There are excellent reasons to wear the poppy. There are also excellent reasons not to wear one. The matter should therefore be a personal one, down to that particular individual.

I am therefore saddened to see so much bullying surrounding the poppy these days. Celebrities and other public figures who, for whatever reason, have appeared on camera not wearing the red poppy have been subject to questioning, criticism and abuse for not wearing one. Variously labelled “unpatrotic,” “unsupportive” and “ungrateful,” these individuals have been expected to explain themselves, and justify their decisions to the media. On the flip side, there are those who have branded all people who choose to wear a poppy as “ultra-nationalist” or “racist;” perhaps because in recent years some far-right groups have appropriated the poppy symbol.

It saddens me because these petty arguments show that something tragic has happened to the poppy – that some people are now more concerned with the symbol itself rather than the meaning behind the symbol.
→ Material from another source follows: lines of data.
Lemma sanction_inv target term n n' :
  sanction target term n = (Ok tt, n') -> sanctioned target term n n'.
Proof.
  unfold sanction. rewrite bind_gets. intros E.
  apply bind_inv_Ok in E as (sent & n1 & E1 & E). destruct sent; cbn [negb] in E; [|done].
  apply bind_inv_Ok in E as (t & n2 & E2 & E). injection E as <-. by exists n1, t, n2.
Qed.

(** C18: a leadership transfer that succeeds has sanctioned its target: the target
    is a voter; the catch-up loop ended in a state in which the node leads the term
    the transfer started in and has the target recorded (by its match index) at the
    end of its log; from there TimeoutNow of that term was handed to the transport,
    which took it, and proposals were frozen toward the target for one election
    timeout; nothing else happened after.  A transfer to oneself does nothing, and a
    node that does not lead transfers nothing. *)
Theorem transfer_leadership_sound fuel target len n n' :
  transfer_leadership fuel target len n = Ok (Ok tt, n') ->
  is_leader n = true /\
  ((target = node_id n /\ n' = n) \/
   (target <> node_id n /\ target ∈ node_peers n /\ exists deadline first n0 m,
      catch_up_loop fuel target (node_term n) deadline first u64_max len n0 = Ok (Ok tt, m) /\
      ready target (node_term n) m /\ sanctioned target (node_term n) m n')).
Proof.
  intros E. enough (Hr : returns (transfer_leadership fuel target len) n (fun r n' =>
    r = Ok tt -> is_leader n = true /\
    ((target = node_id n /\ n' = n) \/
     (target <> node_id n /\ target ∈ node_peers n /\ exists deadline first n0 m,
        catch_up_loop fuel target (node_term n) deadline first u64_max len n0 = Ok (Ok tt, m) /\
        ready target (node_term n) m /\ sanctioned target (node_term n) m n'))))
    by by apply (Hr _ _ E).
  unfold transfer_leadership. apply returns_gets.
  destruct (is_leader n) eqn:Hl; cbn [negb]; [|by apply returns_gets, returns_run].
  apply returns_gets. destruct (Z.eqb_spec target (node_id n)) as [->|Hne].
  { apply returns_ret. auto. }
  apply returns_gets. destruct (contains target _) eqn:Hm; cbn [negb]; [|by apply returns_run].
  membership. apply returns_bind, returns_run.
  assert (K : keeps node_term (ensure_leader_progress_initialized : M S T C D _)).
  { unfold ensure_leader_progress_initialized, initialize_leader_progress. keeps_auto. }
  specialize (K n). destruct (ensure_leader_progress_initialized n) as [[[]|e] n1];
    cbn [fst snd] in *; [|done].
  apply returns_gets, returns_bind, returns_run. rewrite K.
  destruct (now n1) as [[t|e] n2]; cbn [fst snd]; [|done].
  apply returns_gets, returns_bind, returns_run.
  destruct (now n2) as [[t'|e] n3]; cbn [fst snd]; [|done].
  apply returns_bind. intros [[]|e] n4 El; [|done].
  pose proof (catch_up_loop_ready _ _ _ _ _ _ _ _ _ _ El eq_refl) as Hr.
  apply returns_run. intros E'. destruct (sanction target _ n4) as [r n5] eqn:Es.
  cbn in E'. subst r. apply sanction_inv in Es. split; [done|]. right. split_and!; [done|done|].
  by eexists _, _, n3, n4.
Qed.
End Transfers.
It saddens me because the attention on who is and isn’t wearing a poppy eclipses the attention that should be focused on the people who have suffered in war.

It saddens me because too many people now wear the poppy in order to conform with others, out of fear of being criticised and labelled “un-patrotic” or “unsupportive” if they do not – rather than wearing the poppy because they genuinely want to show their remembrance and respect of fallen soldiers. And it saddens me that, on the opposite side, there are those who choose not to wear the poppy because of its misuse by the far right.
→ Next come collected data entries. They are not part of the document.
(* ===== verification/LogCluster.v ===== *)
(** * LogCluster: Log Matching

    The cluster of [Cluster], with the entries its nodes send each other: nodes
    elect leaders, propose, replicate, read, transfer, are demoted, crash and
    restart, and the network delays, repeats, reorders and loses frames.  Two logs
    that have an entry with the same index and term are the same up to it, and
    while a node leads its log only grows.

    What is left out, beside what [Cluster] leaves out: abdications (two leaders of
    one term write different entries at one index), faults of the storages (the
    nodes run on [Monitored] storages and the steps are those that leave the
    monitor live: no failed write of the hard state, no torn write of the log),
    snapshots and compaction (an old snapshot overwrites a newer log,
    [Findings.old_snapshot_moves_commit_back]).  An append that is delivered carries
    a batch that some node sent; the logs start empty and indexes do not run out.
    [OrderedReads] says what is assumed of the order of reads. *)

From stdpp Require Import base list sets gmap strings relations.
From Stdlib Require Import ZArith Lia.
From S2P Require Import Prelude Types Wire Codec CodecFacts Arena Progress Quorum Traits.
From S2P Require Import Membership NodeState Node Samples Election ConfigChange Replication Commit.
From S2P Require Import Snapshot Transfer Inbound Campaign Leader Install Propose ReadIndex Frames.
From S2P Require Import Stability Durability Safety CampaignFacts ReplicationFacts Walks Chains.
From S2P Require Import LeaderSafety LogSafety Monitor Cluster.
And it saddens me because of the bitter irony of it all. The poppy symbolises those who sacrificed themselves so that we could live in a free society, where we can express ourselves without fear of persecution.

Ultimately, Remembrance Day is about grief. It is about mourning the extremely sad loss of lives, too many of which were so short. Just like grieving for friends or relatives, grieving for the war dead should be a personal and private matter – by which, I do not mean that there shouldn’t be public services and ceremonies, but that we respect those who choose to grieve in their own private way. If they prefer to mourn in a manner that does not involve the red poppy, that is their choice. Even in the increasingly secular landscape of Britain, death remains one the domains where ritual and religious imagery still play an extremely important role. And in the same way that we respect religion as an individual, personal matter, so too should we respect grief in the same way, be it for individuals or for the millions who have died in war.